Tiago Treichel Moraes da Silva known as Tiago Treichel or just Tiago (born 8 September 1984) is a Brazilian footballer

==Biography==

===Early career===
Born in Pelotas, Rio Grande do Sul state, Tiago Treichel had played for Pelotas, Sapiranga, Novo Hamburgo (from 1 August 2005 to January 2006) in state leagues before signed by Bulgarian side Litex Lovech on 31 January 2006. With Sapiranga in the first half of 2005 Campeonato Gaúcho Second Division, the team advanced to the second stage (round of 16), finished as the 5th of Group 5 (second stage divided into 3 groups, 5 to 7, 6 teams each). Tiago scored 8 goals in 2005 Copa FGF, which Novo Hamburgo was the champion. Novo Hamburgo also played in 2005 Campeonato Brasileiro Série C, which the team finished as the 4th.

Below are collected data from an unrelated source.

(* ===== verification/SmsServiceSend.v ===== *)
(** * Sending one message

    [process_one_outbound]: what it asks the modem, in which state of the
    store, and what the store holds afterwards.  A segment is requested at most
    once; afterwards its message is marked as having it sent, or is no longer
    queued. *)

From Stdlib Require Import ZifyBool ZifyNat.
From stdpp Require Import base numbers list strings gmap.
From S2P Require Import Prelude.
From S2P Require Import PduEncode.
From S2P Require Import AtEngine.
From S2P Require Import SmsMessage.
From S2P Require Import Nvs.
From S2P Require Import SmsStore.
From S2P Require Import SmsStoreFacts.
From S2P Require Import SmsStoreSpec.
From S2P Require Import SmsService.
From S2P Require Import SmsServiceFacts.

Open Scope Z_scope.

(** ** The sent marks *)

Lemma sent_bit i j r m :
  0 <= j -> (i < 16)%nat ->
  Z.testbit (segment_sent_mask (set_sent i r m)) j = Z.testbit (segment_sent_mask m) j || (j =? Z.of_nat i).
Proof.
  intros Hj Hi. cbn [segment_sent_mask set_sent]. rewrite Z.lor_spec. f_equal.
  assert (u16 (Z.shiftl 1 (Z.of_nat i)) = Z.shiftl 1 (Z.of_nat i)) as ->.
  { unfold u16. apply Z.mod_small. rewrite Z.shiftl_1_l. split; [lia|].
    apply (Z.pow_lt_mono_r 2 (Z.of_nat i) 16); lia. }
  rewrite Z.shiftl_1_l, Z.pow2_bits_eqb by lia. by rewrite Z.eqb_sym.
Qed.

(** ** Records of one message *)

(** The message with the same payload, and at least the same marks. *)
Record payload_step (m m' : sms_message_t) : Prop := {
  ps_id : id m' = id m;
  ps_direction : direction m' = direction m;
  ps_sent j : Z.testbit (segment_sent_mask m) j = true -> Z.testbit (segment_sent_mask m') j = true;
  ps_payload : same_payload m m';
  ps_received : status m' = SMS_MESSAGE_RECEIVED -> status m = SMS_MESSAGE_RECEIVED /\ same_content m m';
}.

#[export] Instance payload_step_preorder : PreOrder payload_step.
Proof.
  split.
  - intros m. by split.
  - intros m1 m2 m3 [? ? ? (? & ? & ? & ? & ?) R1] [? ? ? (? & ? & ? & ? & ?) R2].
    split; try congruence; auto; [split_and!; congruence|].
    intros E. destruct (R2 E) as [E' (? & ? & ?)]. destruct (R1 E') as [? (? & ? & ?)]. unfold same_content.
    split_and!; congruence.
Qed.
(** The record of an accepted message holds its strings and can be encoded. *)
Lemma queued_message_faithful r t report reference segments k :
  cstring r -> cstring t -> 0 < reference < 65536 ->
  (bounded_strlen (Some t) SMS_MESSAGE_TEXT_MAX < SMS_MESSAGE_TEXT_MAX)%nat ->
  sms_submit_encode (Some r) (Some t) report reference SMS_MAX_SEGMENTS = Some segments ->
  let m := set_id (queued_message r t report reference segments) k in
  c_str (recipient m) = r /\ c_str (text m) = t /\ stored_encode m = Some segments.
Proof.
  intros Hr Ht Href Hlen Henc m.
  pose proof (cstring_c_str r Hr) as Er. pose proof (cstring_c_str t Ht) as Et.
  assert (length t < SMS_MESSAGE_TEXT_MAX)%nat as Hlt by (unfold bounded_strlen, strlen in Hlen; rewrite Et in Hlen; lia).
  assert (2 * Z.of_nat (length t) < SIZE_MAX) as Hsize by (unfold SIZE_MAX, SMS_MESSAGE_TEXT_MAX in *; lia).
  destruct (submit_encode_Some r t reference report _ segments Hr Ht Hsize ltac:(lia) Henc) as (Hn & _ & _).
  assert (length r < SMS_MAX_ADDRESS_LENGTH)%nat as Hrl.
  { destruct (address_validate r) as [[digits intl]|] eqn:Hv.
    2: { by rewrite (proj2 (address_validate_None_outcome _ _ _ _ _ Hv)) in Henc. }
    destruct (address_validate_Some r digits intl Hr Hv) as (_ & Hd & ->). rewrite length_app.
    unfold SMS_MAX_ADDRESS_LENGTH. destruct intl; cbn [length]; lia. }
  assert (c_str (recipient m) = r) as Hrec.
  { etrans; [|exact Er]. by apply holds_c_str, strncpy_zeros_holds. }
  assert (c_str (text m) = t) as Htxt.
  { etrans; [|exact Et]. by apply holds_c_str, strncpy_zeros_holds. }
  split_and!; [done|done|].
  assert (segment_count m = Z.of_nat (length segments)) as Hcnt.
  { cbn [m segment_count set_id queued_message]. unfold u8. apply Z.mod_small. unfold SMS_MAX_SEGMENTS in *. lia. }
  unfold stored_encode. rewrite Hrec, Htxt, Hcnt.
  assert ((1 <=? Z.of_nat (length segments)) && (Z.of_nat (length segments) <=? Z.of_nat SMS_MAX_SEGMENTS) = true) as -> by lia.
  rewrite Nat2Z.id. change (delivery_report_requested m) with report.
  change (SmsMessage.concat_reference m) with reference.
  rewrite (submit_encode_capacity r t reference report SMS_MAX_SEGMENTS segments Hr Ht Hsize ltac:(lia) Henc).
  destruct (Nat.eqb_spec (length segments) 0); [lia|]. by rewrite Z.eqb_refl.
Qed.

(** An accepted message can be sent: when [sms_service_send] returns an
    identifier, it is a new one and the store has the message under it,
    queued, with the recipient and the text that were given and nothing marked
    as sent, and encoding the stored record gives the very segments that were
    checked, as many as the record says.  Accepted or not, no message that is
    still needed has changed. *)
Theorem accepted_message_queued r t report (sv sv' : service) result :
  cstring r -> cstring t -> inv sv -> next sv + 1 <= UINT32_MAX ->
  sms_service_send env (Some r) (Some t) report sv = (sv', result) ->
  inv sv' /\
  (forall k w, recs sv !! k = Some w -> still_needed (sv_store sv) w -> recs sv' !! k = Some w) /\
  forall k, result = inr k ->
    recs sv !! k = None /\
    exists m segments, recs sv' !! k = Some m /\ direction m = SMS_DIRECTION_OUTBOUND /\
      status m = SMS_MESSAGE_QUEUED /\ c_str (recipient m) = r /\ c_str (text m) = t /\
      delivery_report_requested m = report /\ segment_sent_mask m = 0 /\
      sms_submit_encode (Some r) (Some t) report (SmsMessage.concat_reference m) SMS_MAX_SEGMENTS = Some segments /\
      stored_encode m = Some segments.
Proof.
  intros Hr Ht Hinv Hmax E.
  destruct (send_spec r t report sv sv' result (cstring_bytes r Hr) (cstring_bytes t Ht) Hinv Hmax E)
    as (Ev & Hkeep & Hok).
  split_and!; [by eapply evolves_inv|intros k w Hw Hn; by apply Hkeep, still_needed_kept|]. intros k Hk. destruct (Hok k Hk) as (-> & reference & segments & Href & Hlen & Henc & Hm).
  split.
  - destruct (recs sv !! next sv) as [w|] eqn:Hw; [|done].
    destruct (records_writable sv _ _ Hinv Hw) as (_ & _ & Hlt). lia.
  - destruct (queued_message_faithful r t report reference segments (next sv) Hr Ht Href Hlen Henc) as (? & ? & ?).
    eexists _, segments. split_and!; done.
Qed.
Lemma decide_accept project fw candidate_project fw' allow_reinstall :
  ota_version_policy_decide (Some project) (Some (fw_version fw)) (fw_secure_version fw)
    (Some candidate_project) (Some (fw_version fw')) (fw_secure_version fw') allow_reinstall false
    = OTA_VERSION_ACCEPT ->
  c_str candidate_project = c_str project /\ fw_secure_version fw <= fw_secure_version fw' /\
  exists v v', parse_semver (Some (fw_version fw)) = Some v /\ parse_semver (Some (fw_version fw')) = Some v' /\
    0 <= compare_versions v' v.
Proof.
  unfold ota_version_policy_decide, ota_semver_compare, streq. case_bool_decide as Hp; cbn [negb]; [|done].
  destruct (Z.ltb_spec (fw_secure_version fw') (fw_secure_version fw)); [done|].
  destruct (parse_semver (Some (fw_version fw'))) as [v'|]; [|done].
  destruct (parse_semver (Some (fw_version fw))) as [v|]; [|done].
  destruct (_ && negb allow_reinstall); [done|]. destruct (Z.ltb_spec (compare_versions v' v) 0); [done|].
  intros _. split_and!; [done|done|]. exists v, v'. by split_and!.
Qed.

(** No update downgrades by itself: after any number of accepted updates
    without permission to downgrade, the version that runs compares as the one
    at the start or higher, and so does its secure version. *)
Theorem updates_never_downgrade project fw fw' v :
  updates project fw fw' -> parse_semver (Some (fw_version fw)) = Some v ->
  fw_secure_version fw <= fw_secure_version fw' /\
  exists cmp, ota_semver_compare (Some (fw_version fw')) (Some (fw_version fw)) = Some cmp /\ 0 <= cmp.
Proof.
  intros Hup Hv. unfold ota_semver_compare. rewrite Hv.
  assert (fw_secure_version fw <= fw_secure_version fw' /\
    exists v', parse_semver (Some (fw_version fw')) = Some v' /\ compare_versions v v' <= 0) as (Hs & v' & -> & Hle).
  { induction Hup as [fw|fw1 fw2 fw3 candidate_project allow_reinstall _ IH Hacc].
    - split; [lia|]. exists v. split; [done|]. pose proof (lw_anti _ lawful_versions v v). lia.
    - destruct (IH Hv) as (Hs & v2 & Hv2 & Hle). apply decide_accept in Hacc as (_ & Hs' & v2' & v3 & Hv2' & Hv3 & Hc).
      rewrite Hv2 in Hv2'. injection Hv2' as <-. split; [lia|]. exists v3. split; [done|].
      apply (lw_trans _ lawful_versions v v2 v3); [done|]. pose proof (lw_anti _ lawful_versions v3 v2). lia. }
  split; [done|]. eexists. split; [done|]. rewrite (lw_anti _ lawful_versions v v'). lia.
Qed.

Lemma updates_never_downgrade_witness :
  exists cmp, ota_semver_compare (ver "0.8.0-rc.2") (ver "0.7.0-dev") = Some cmp /\ 0 <= cmp.
Proof.
  destruct (updates_never_downgrade (str "esp32_sms_gateway") (mk_firmware (str "0.7.0-dev") 3)
    (mk_firmware (str "0.8.0-rc.2") 4) (mk_semver 0 7 0 (str "dev"))) as [_ H].
  - eapply up_accept with (fw2 := mk_firmware (str "0.7.0") 3) (candidate_project := str "esp32_sms_gateway")
      (allow_reinstall := false); [|vm_compute; reflexivity].
    eapply up_accept with (fw2 := mk_firmware (str "0.7.0-dev") 3) (candidate_project := str "esp32_sms_gateway")
      (allow_reinstall := false); [apply up_none|vm_compute; reflexivity].
  - vm_compute. reflexivity.
  - exact H.
Defined.
Hint Extern 4 (triple _ (queue_send _ _) _) =>
  (apply keeps_queue_send_other; let H := fresh in intros ? ? H; exact H) : state.

(** ** The invariant *)

(** What the queue holds: a URC fits into its event, a PIN has 4 to 8 digits. *)
Definition pin_ok (pin : list Z) : Prop :=
  (4 <= length pin <= MODEM_MANAGER_PIN_MAX)%nat /\ Forall (fun c => isdigit c = true) pin.

#[export] Instance pin_ok_dec pin : Decision (pin_ok pin).
Proof. unfold pin_ok. apply _. Defined.

Definition event_ok (e : manager_event_t) : Prop :=
  match e with
  | MANAGER_EVENT_URC urc => (length urc < MODEM_MANAGER_URC_MAX)%nat
  | MANAGER_EVENT_SIM_PIN pin => pin_ok pin
  | _ => True
  end.

Definition queue_ok (m : manager) : Prop :=
  match m_queue m with
  | Some q => (length q <= MODEM_MANAGER_QUEUE_DEPTH)%nat /\ Forall event_ok q
  | None => True
  end.

Definition counters_ok (m : manager) : Prop :=
  0 <= m_recoveries_since_hard_reset m <= HARD_RESET_AFTER_RECOVERIES cfg /\ 0 <= m_successful_poll_cycles m <= 3.

Definition manager_ok (m : manager) : Prop :=
  types_kept m /\ registration_consistent m /\ state_agrees m /\ counters_ok m /\ queue_ok m.

Lemma keeps_types_step op : keeps types_kept (manager_step op).
Proof. destruct op; [apply types_turn|keeps_code..]. Qed.

Lemma keeps_consistent_step op : keeps registration_consistent (manager_step op).
Proof. destruct op; [apply consistent_turn|keeps_code..]. Qed.

Lemma keeps_agrees_step op : keeps state_agrees (manager_step op).
Proof. destruct op; [apply agrees_turn|keeps_code..]. Qed.

Lemma policy_range f t r rounds :
  0 <= rounds <= r -> r < UINT32_MAX ->
  0 <= default rounds (modem_recovery_policy_next f t r (Some rounds)).2 <= r.
Proof.
  intros H Hr. unfold modem_recovery_policy_next. case_match; [done|].
  unfold u32. rewrite Z.mod_small by (unfold UINT32_MAX in *; lia).
  case_match; [cbn; lia|]. case_match; cbn; lia.
Qed.

Lemma counters_recovery : config_ok cfg -> keeps counters_ok (schedule_recovery env cfg).
Proof.
  intros (_ & _ & _ & HR & _). unfold schedule_recovery. apply keeps_bind; [keeps_code|intros s].
  eapply triple_bind; [apply triple_gets|]. intros rounds.
  pose proof (policy_range (sn_consecutive_failures s) (FAILURES_BEFORE_RECOVERY cfg)
                (HARD_RESET_AFTER_RECOVERIES cfg) rounds) as Hp.
  destruct (modem_recovery_policy_next _ _ _ _) as [action rounds'].
  apply (triple_bind _ _ (fun _ => counters_ok)).
  { apply triple_modify. intros m (-> & Hr & Hc). unfold UINT32_MAX in Hp. split; [apply Hp; lia|exact Hc]. }
  intros _. keeps_code. all: match goal with H : counters_ok ?m |- _ => destruct H as [H _] end.
  all: split; [assumption|cbn; lia].
Qed.

Lemma counters_poll_due : config_ok cfg -> keeps counters_ok (poll_due env cfg).
Proof.
  intros Hc. pose proof Hc as (_ & _ & _ & HR & _). unfold poll_due.
  apply keeps_bind; [keeps_code|intros ok]. apply keeps_bind; [keeps_code|intros s].
  apply keeps_bind; [|intros _; keeps_code]. destruct ok; cbn [negb].
  - eapply triple_bind; [apply triple_gets|]. intros cycles. cbv zeta. case_match; apply triple_modify.
    + intros m (_ & Hm & _). split; cbn; lia.
    + intros m (-> & Hm & H3). split; [exact Hm|]. cbn. unfold u32 in *. rewrite Z.mod_small in * by lia. lia.
  - apply keeps_bind; [|intros _; by apply counters_recovery].
    apply triple_modify. intros m [Hm _]. split; [exact Hm|cbn; lia].
Qed.

Lemma counters_turn : config_ok cfg -> keeps counters_ok (manager_turn env cfg).
Proof.
  intros Hc. pose proof (counters_recovery Hc) as Hr. pose proof (counters_poll_due Hc) as Hp. keeps_code.
Qed.

Lemma counters_step : config_ok cfg -> forall op, keeps counters_ok (manager_step op).
Proof. intros Hc op. destruct op; [by apply counters_turn|keeps_code..]. Qed.

(** ** The queue *)

Lemma queue_receive : keeps queue_ok receive.
Proof.
  intros m H. unfold receive, queue_ok in *. destruct (m_queue m) as [[|e q]|] eqn:E; cbn [fst]; rewrite ?E; [done| |done].
  destruct H as [Hl Hq]. cbn in *. split; [lia|]. by apply Forall_cons in Hq as [_ ?].
Qed.

Hint Resolve queue_receive : state.

Lemma queue_turn : keeps queue_ok (manager_turn env cfg).
Proof. keeps_code. Qed.

Lemma queue_send_ok front e : event_ok e -> keeps queue_ok (queue_send front e).
Proof.
  intros He. apply keeps_queue_send. intros m q Hq Hl H. unfold queue_ok in *. rewrite Hq in H. cbn.
  destruct H as [_ H]. destruct front; rewrite ?length_app; cbn; (split; [lia|]).
  - by constructor.
  - apply Forall_app_2; [done|by constructor].
Qed.

Lemma pin_loop_spec pin n length : pin_loop pin n = Some length -> 
  (n <= MODEM_MANAGER_PIN_MAX + 1)%nat ->
  (length <= n + List.length pin)%nat /\ (n <= length)%nat /\
  Forall (fun c => isdigit c = true) (take (length - n) pin) /\
  ((length <= MODEM_MANAGER_PIN_MAX)%nat -> length = (n + List.length pin)%nat).
Proof.
  revert n. induction pin as [|c pin IH]; intros n; cbn [pin_loop List.length]; intros H Hn.
  { simplify_eq. rewrite Nat.sub_diag. split_and!; try done; lia. }
  destruct (Nat.leb_spec n MODEM_MANAGER_PIN_MAX) as [Hl|Hl].
  - destruct ((c <? 48) || (57 <? c)) eqn:E; [done|]. specialize (IH (S n) H ltac:(lia)).
    destruct IH as (H1 & H2 & H3 & H4). replace (length - n)%nat with (S (length - S n)) by lia. cbn [take].
    split_and!; [lia|lia| |lia]. constructor; [unfold isdigit; lia|done].
  - simplify_eq. rewrite Nat.sub_diag. split_and!; [lia|lia|by constructor|lia].
Qed.

(** What [modem_manager_submit_sim_pin] accepts. *)
Lemma pin_accepted pin length :
  pin_loop pin 0 = Some length -> pin_length_ok pin length = true -> pin_ok pin.
Proof.
  intros H Hl. unfold pin_length_ok in Hl. destruct (pin_loop_spec pin 0 length H) as (_ & _ & Hd & He); [lia|].
  rewrite Nat.sub_0_r in Hd. rewrite He in Hd by lia. rewrite He in Hl by lia. cbn [Nat.add] in *.
  rewrite firstn_all in Hd. split; [lia|done].
Qed.

Lemma pin_ok_loop pin n :
  Forall (fun c => isdigit c = true) pin -> (n + List.length pin <= MODEM_MANAGER_PIN_MAX)%nat ->
  pin_loop pin n = Some (n + List.length pin)%nat.
Proof.
  intros H. revert n. induction H as [|c pin Hc _ IH]; intros n; cbn [pin_loop List.length]; intros Hl.
  { by rewrite Nat.add_0_r. }
  replace (n <=? MODEM_MANAGER_PIN_MAX)%nat with true by lia. unfold isdigit in Hc.
  replace ((c <? 48) || (57 <? c)) with false by lia. rewrite IH by lia. f_equal. lia.
Qed.

Lemma pin_taken pin : pin_ok pin -> exists length, pin_loop pin 0 = Some length /\ pin_length_ok pin length = true.
Proof.
  intros [Hl Hd]. exists (List.length pin). split; [apply (pin_ok_loop pin 0 Hd); lia|].
  unfold pin_length_ok. unfold byte_at. rewrite nth_overflow by done. lia.
Qed.

Lemma urc_event_ok line : (MODEM_MANAGER_URC_MAX <=? strlen line)%nat = false -> event_ok (MANAGER_EVENT_URC (c_str line)).
Proof. unfold strlen, event_ok. lia. Qed.

Lemma pin_event_ok pin length :
  pin_loop pin 0 = Some length -> negb (pin_length_ok pin length) = false -> event_ok (MANAGER_EVENT_SIM_PIN pin).
Proof. intros H Hl%negb_false_iff. exact (pin_accepted pin length H Hl). Qed.

Hint Resolve queue_send_ok urc_event_ok pin_event_ok : state.
Hint Extern 1 (event_ok _) => exact I : state.

Lemma queue_reset_ok : keeps queue_ok queue_reset.
Proof.
  apply triple_modify. intros m H. unfold queue_ok in *. cbn. destruct (m_queue m); [|done].
  split; [apply Nat.le_0_l|constructor].
Qed.

Hint Resolve queue_reset_ok : state.

Lemma queue_step op : keeps queue_ok (manager_step op).
Proof. destruct op as [| | |line| |pin]; [apply queue_turn|keeps_code..]. Qed.

(** ** Every run is sound *)

Lemma manager_ok_step : config_ok cfg -> forall op, keeps manager_ok (manager_step op).
Proof.
  intros Hc op. apply keeps_and; [apply keeps_types_step|]. apply keeps_and; [apply keeps_consistent_step|].
  apply keeps_and; [apply keeps_agrees_step|]. apply keeps_and; [by apply counters_step|apply queue_step].
Qed.

End Run.

(** The manager before [modem_manager_init], and after it. *)
Definition manager_off : manager := mk_manager false false false None snapshot_zero 0 0 false 0 0 [].

Definition manager_start (hard_reset event_cb : bool) : manager :=
  (modem_manager_init (Some (true, hard_reset)) event_cb true true manager_off).1.

Lemma start_ok cfg hard_reset event_cb : config_ok cfg -> manager_ok cfg (manager_start hard_reset event_cb).
Proof.
  intros (_ & _ & _ & HR & _). split; [|split; [done|split; [done|split]]].
  - split; [split_and!; cbn; (lia || done)|]. by repeat split.
  - split; cbn; lia.
  - split; [apply Nat.le_0_l|constructor].
Qed.

(** ** What becomes of a PIN *)

Definition is_pin (r : at_request_t) : option (list Z) :=
  match command r with
  | Some c => if bool_decide (take 8 c = str "AT+CPIN=") then Some c else None
  | None => None
  end.

Definition pin_of (e : manager_effect) : option (list Z) :=
  match e with ME_request r _ _ => is_pin r | _ => None end.

(** The commands with a PIN that went to the modem, the oldest first. *)
Definition pins_sent (trace : list manager_effect) : list (list Z) := reverse (omap pin_of trace).

Definition event_pins (e : option manager_event_t) : list (list Z) :=
  match e with Some (MANAGER_EVENT_SIM_PIN pin) => [pin_command pin] | _ => [] end.

Definition queue_pins (q : list manager_event_t) : list (list Z) := q ≫= (fun e => event_pins (Some e)).

Definition pins_queued (m : manager) : list (list Z) := queue_pins (default [] (m_queue m)).

Lemma queue_pins_cons e q : queue_pins (e :: q) = event_pins (Some e) ++ queue_pins q.
Proof. done. Qed.

Lemma queue_pins_app q q' : queue_pins (q ++ q') = queue_pins q ++ queue_pins q'.
Proof. apply bind_app. Qed.

(** The commands of the PINs that were submitted. *)
Definition pins_submitted (ops : list manager_op) : list (list Z) :=
  ops ≫= (fun op => match op with OP_PIN (Some pin) => [pin_command pin] | _ => [] end).
(* ===== verification/ModemManagerLive.v ===== *)
(** * The modem manager: progress

    A modem that answers is brought up, and one that does not answer is power
    cycled after a bounded number of polls. *)

From Stdlib Require Import Ascii String.
From Stdlib Require Import ZifyBool ZifyNat.
From stdpp Require Import base numbers list strings.
From S2P Require Import Prelude.
From S2P Require Import StateMonad.
From S2P Require Import AtEngine.
From S2P Require Import ModemStatus.
From S2P Require Import ModemManager.
From S2P Require Import ModemManagerFacts.
From S2P Require Import ModemManagerRun.

Open Scope Z_scope.

(** ** A modem that answers *)

Section Session.

Context (env : manager_environment) (cfg : manager_config).

(** The command succeeds whenever it is sent, and its answer has [Q]. *)
Definition answers (command0 : list Z) (prefixes : list (list Z)) (timeout : Z) (Q : at_response_t -> Prop) : Prop :=
  forall trace, let '(err, response) := menv_execute env trace (manager_request command0 prefixes timeout) in
  err = ESP_OK /\ resp_result response = AT_RESULT_OK /\ Q response.

Lemma execute_answered P c p t Q :
  answers c p t Q ->
  triple P (execute_command env c p t) (fun r _ => match r with Some response => Q response | None => False end).
Proof.
  intros Ha m _. unfold execute_command, mbind, state_bind, transport_execute. specialize (Ha (m_trace m)).
  destruct (menv_execute _ _ _) as [err response]. destruct Ha as (-> & Hr & HQ).
  rewrite (bool_decide_eq_false_2 (ESP_OK <> ESP_OK)) by (intros H; exact (H eq_refl)).
  rewrite bool_decide_eq_false_2 by (intros H; exact (H Hr)). exact HQ.
Qed.

(** What follows when a line of the answer parses. *)
Lemma parse_answered {A} P (parse : option (list Z) -> option A) store response x (Q : manager -> Prop) :
  first_line parse response = Some x ->
  (forall m m', m_snapshot m' = store x (m_snapshot m) ->
     forall now, Q (m' <| m_snapshot := (m_snapshot m') <| sn_last_status_update_ms := now |> |>)) ->
  triple P (response_parse env parse store response) (fun ok m => ok = true /\ Q m).
Proof.
  intros Hx HQ m _. unfold response_parse. rewrite Hx. split; [done|].
  exact (HQ m (m <| m_snapshot := store x (m_snapshot m) |> <| m_trace := ME_now _ :: m_trace m |>) eq_refl _).
Qed.

Definition reports_ready (response : at_response_t) : Prop :=
  first_line modem_status_parse_cpin response = Some MODEM_SIM_READY.

Definition reports_registered (response : at_response_t) : Prop :=
  exists r, first_line (fun line => modem_status_parse_registration line (Some (str "+CREG:"))) response = Some r /\
    modem_registration_is_registered (reg_status r) = true.
(** The handle is the number of openings; the writes succeed; an interface
    answers where [answers] says so, for the last opening. *)
Fixpoint openings (tr : list usb_effect) : Z :=
  match tr with
  | [] => 0
  | UE_open _ _ _ _ _ :: tr => 1 + openings tr
  | _ :: tr => openings tr
  end.

Definition sample_usb_env (calls : list usb_effect -> list usb_call) : usb_environment :=
  mk_usb_env (fun tr => inr (1000 + openings tr)) (fun _ => ESP_OK) (fun _ => true) calls.

Definition ok_line : list Z := [13; 10] ++ str "OK" ++ [13; 10].

(** Answers every AT of the interface opened last. *)
Definition answering (tr : list usb_effect) : list usb_call :=
  match tr with
  | UE_asked :: UE_tx _ _ _ :: _ => [UC_rx ok_line (match last_open tr with Some (_, g) => g | None => 0 end)]
  | _ => []
  end.

Definition sample_candidate (interface : Z) : modem_usb_candidate_t := mk_candidate interface 255 0 1 0x81 1 0 110.

Definition one_interface : work_device := mk_work_device 0x12d1 0x1506 [sample_candidate 2].

Definition started (device : work_device) : usb :=
  ((modem_usb_transport_start true true true true true true usb_zero).1
     <| us_work_queue := Some [WORK_EVENT_DEVICE_FOUND device] |>).

(** A modem with one interface, ready. *)
Definition ready_usb : usb := (usb_run sample_usb_config (sample_usb_env answering) [U_turn] (started one_interface)).1.

(** A transport error while the first of two interfaces is probed; the second
    one answers. *)
Definition two_interfaces : work_device := mk_work_device 0x12d1 0x1506 [sample_candidate 2; sample_candidate 3].

Definition first_fails (tr : list usb_effect) : list usb_call :=
  if openings tr =? 1 then
    match tr with
    | UE_asked :: UE_asked :: UE_tx _ _ _ :: _ => [UC_event (Some CDC_ACM_HOST_ERROR) 1]
    | _ => []
    end
  else answering tr.

Definition after_first_fails (turns : nat) : usb :=
  (usb_run sample_usb_config (sample_usb_env first_fails) (replicate turns U_turn) (started two_interfaces)).1.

He only played once, on 28 August 2005, which another Tiago, Tiago Rannow played more.

With the Bulgarian side, Tiago did not enter Litex's squad in 2005–06 UEFA Cup.

===Palmeiras===
On 21 August 2006, he returned to Brazil, signed a three-year contract with Palmeiras.

He then spent seasons on loan to Brazilian lower divisions, for Ceará (March to May 2007), Aimoré (August to December 2007), Atlético de Ibirama (March to June 2008), Operário (MS) (June to August 2008), São Paulo (RS) (April to July 2009) All the clubs were mainly played in state competitions, namely: 2007 Campeonato Cearense, 2007 Campeonato Gaúcho Segunda Divisão, 2007 Copa FGF, 2008 Campeonato Cearense and 2009 Campeonato Gaúcho Segunda Divisão. Only Operário was played in 2008 Campeonato Brasileiro Série C and Ceará played in 2007 Copa do Brasil. He only played 2 out of possible 6 games in Série C, on 6 July and on 20 July. Operário did not advance to the next stage.

===Late career===
In August 2009 he was signed by Comercial de Ribeirão Preto until the end of 2009 Campeonato Paulista Segunda Divisão (4th level in São Paulo state).

He then left for Guarani of Juazeiro do Norte, Ceará state in 1-year deal in November 2009. In February 2010 he was signed by Paulista Série A2 side Votoraty until the end of year. but in March he left for Cerâmica of 2010 Campeonato Gaúcho Segunda Divisão, also signed a contract until the end of 2010. He was released again in August 2010, before the start of 2010 Copa FGF.

That season he played 3 times in Paulista Série A2 and 8 times in Gaúcho 2nd Divisão, all goalless.

In December 2011 Tiago was signed by Pelotas but in February 2012 joined Grêmio Atlético Farroupilha until the end of 2012 Campeonato Gaúcho.